- Estudo publicado na Nature Climate Change usa cinco modelos para mapear áreas de remoção de carbono ligadas a reflorestamento ou cultivo de bioenergia.
- As áreas designadas para remoção de CO₂ coincidem com zonas de alta biodiversidade em cerca de 13%.
- A análise expandiu o conjunto de espécies avaliadas para cerca de 135 mil, incluindo fungos, invertebrados, plantas e vertebrados.
- Evitar hotspots de biodiversidade poderia reduzir mais de cinquenta por cento dessas áreas até 2050, mas a remoção de carbono ainda pode manter até 25% mais habitat, dependendo da recuperação dos ecossistemas.
- Há assimetria geográfica, com mais áreas no Sul Global; reforça que reduzir emissões é essencial, não apenas depender da remoção de carbono.

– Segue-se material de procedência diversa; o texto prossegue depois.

(* ===== verification/ParserLogic.v ===== *)
(** * A logic of parsing

    Weakest preconditions of the parser's computations, and the judgement
    [spec] the parser is verified with: from a well-formed state a computation
    neither panics nor runs out of fuel; when it answers, it has read some
    tokens and put everything but the cursor and the peak back; when it fails,
    what its callers still rely on holds. *)

From S2P Require Import Prelude Utf8 Syntax Tokens Habits Parser ParserSpec.

(** ** Weakest preconditions *)

Definition wp {A} (m : Parse A) (p : Parser) (Q : A -> Parser -> Prop) (E : Parser -> Prop) : Prop :=
  match m p with
  | (p', Parsed a) => Q a p'
  | (p', Failed _) => E p'
  | (_, Panicked) | (_, Exhausted) => False
  end.

Section Wp.
Context {A B : Type}.
Implicit Types (p : Parser) (E : Parser -> Prop).

Lemma wp_then (m : Parse A) (k : A -> Parse B) p Q E :
  wp m p (fun a p' => wp (k a) p' Q E) E -> wp (bind m k) p Q E.
Proof. unfold wp, bind. by destruct (m p) as [p' []]. Qed.

Lemma wp_weaken (m : Parse A) p (Q Q' : A -> Parser -> Prop) (E E' : Parser -> Prop) :
  wp m p Q E -> (forall a p', Q a p' -> Q' a p') -> (forall p', E p' -> E' p') -> wp m p Q' E'.
Proof. unfold wp. destruct (m p) as [p' []]; auto. Qed.

Lemma wp_attempt (m : Parse A) p (Q : result A Diagnostic -> Parser -> Prop) E :
  wp m p (fun a => Q (Ok a)) (fun p' => forall d, Q (Err d) p') -> wp (attempt m) p Q E.
Proof. unfold wp, attempt. by destruct (m p) as [p' []]. Qed.

Lemma wp_lifted (r : result A Diagnostic) p Q E :
  match r with Ok a => Q a p | Err _ => E p end -> wp (lift r) p Q E.
Proof. by destruct r. Qed.

Lemma wp_done (a : A) p (Q : A -> Parser -> Prop) E : Q a p -> wp (ret a) p Q E.
Proof. done. Qed.
Lemma wp_fail d p (Q : A -> Parser -> Prop) E : E p -> wp (fail d) p Q E.
Proof. done. Qed.
Lemma wp_parser p Q E : Q p p -> wp parser p Q E.
Proof. done. Qed.
Lemma wp_modify f p Q E : Q tt (f p) -> wp (modify f) p Q E.
Proof. done. Qed.
Lemma wp_usize_sub a b p Q E : b <= a -> Q (a - b) p -> wp (usize_sub a b) p Q E.
Proof. intros H HQ. unfold usize_sub. by rewrite (proj2 (Z.leb_le b a)). Qed.
End Wp.

(** ** Tokens and positions *)

Section Logic.
Context (text : chars) (tokens : list Token).

(** The tokens are those of a text: they end at the first end of file, and
    trivia of the text lies between them. *)
Definition end_before (k : nat) : Z :=
  match k with
  | O => 0
  | S n => match tokens !! n with Some before => span_end (token_span before) | None => 0 end
  end.

Record lexical : Prop := mkLexical {
  lexical_end : exists init eof, tokens = init ++ [eof] /\ token_kind eof = TEof
    /\ Forall (fun t => token_kind t <> TEof) init;
  lexical_trivia : forall k t, tokens !! k = Some t ->
    is_Some (text_get text (end_before k) (span_start (token_span t)));
}.

Context (Hlex : lexical).

Definition bound : nat := pred (length tokens).

Lemma token_at n : (n <= bound)%nat ->
  exists t, tokens !! n = Some t /\ (token_kind t <> TEof -> (S n <= bound)%nat).
Proof.
  unfold bound. destruct (lexical_end Hlex) as (init & eof & -> & He & Hi). rewrite length_app. cbn.
  intros Hn. destruct (decide (n < length init)%nat) as [Hl|Hl].
  - destruct (lookup_lt_is_Some_2 init n Hl) as [t Ht]. exists t. split; [by apply lookup_app_l_Some|].
    intros _. lia.
  - assert (n = length init) as -> by lia. exists eof. split; [by apply list_lookup_middle|]. by rewrite He.
Qed.

Lemma token_eof n t : tokens !! n = Some t -> token_kind t = TEof -> n = bound.
Proof.
  unfold bound. destruct (lexical_end Hlex) as (init & eof & -> & He & Hi). rewrite length_app. cbn.
  intros Ht Hk. destruct (decide (n < length init)%nat) as [Hl|Hl].
  - rewrite lookup_app_l in Ht by done. rewrite Forall_lookup in Hi. by destruct (Hi n t Ht).
  - apply lookup_lt_Some in Ht. rewrite length_app in Ht. cbn in Ht. lia.
Qed.

(** [ts] are the tokens from position [a] to position [b]. *)
Definition reads (a : nat) (ts : list Token) (b : nat) : Prop :=
  drop a tokens = ts ++ drop b tokens /\ b = (a + length ts)%nat.

Lemma reads_nil a : reads a [] a.
Proof. split; [done|]. cbn. lia. Qed.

A new estudo internacional mapeou onde projetos de reflorestamento podem exigir mais terra e impactar a biodiversidade. Pesquisadores analisaram áreas designadas para remoção de carbono por meio de reflorestamento ou culturas de bioenergia, cruzando cinco modelos que apoiam metas do Acordo de Paris para limitar o aquecimento.
A pesquisa, publicada na Nature Climate Change, expandiu o escopo ao incluir cerca de 135 mil espécies, entre fungos, invertebrados, plantas e vertebrados. Ao cruzar os modelos com dados de biodiversidade, os autores buscaram entender os impactos potenciais dos projetos de ocupação de terra.
Metodologia e principais resultados
Os modelos usados consideram preocupações com biodiversidade de forma gradual, mas não como foco central. Os pesquisadores destacam que evitar hotspots de biodiversidade pode reduzir em mais da metade a área destinada a remoção de carbono até 2050.
O estudo também aponta que há menos área disponível para reflorestamento sem comprometer a biodiversidade em áreas já preservadas, o que sugere escolhas mais cuidadosas na localização de projetos.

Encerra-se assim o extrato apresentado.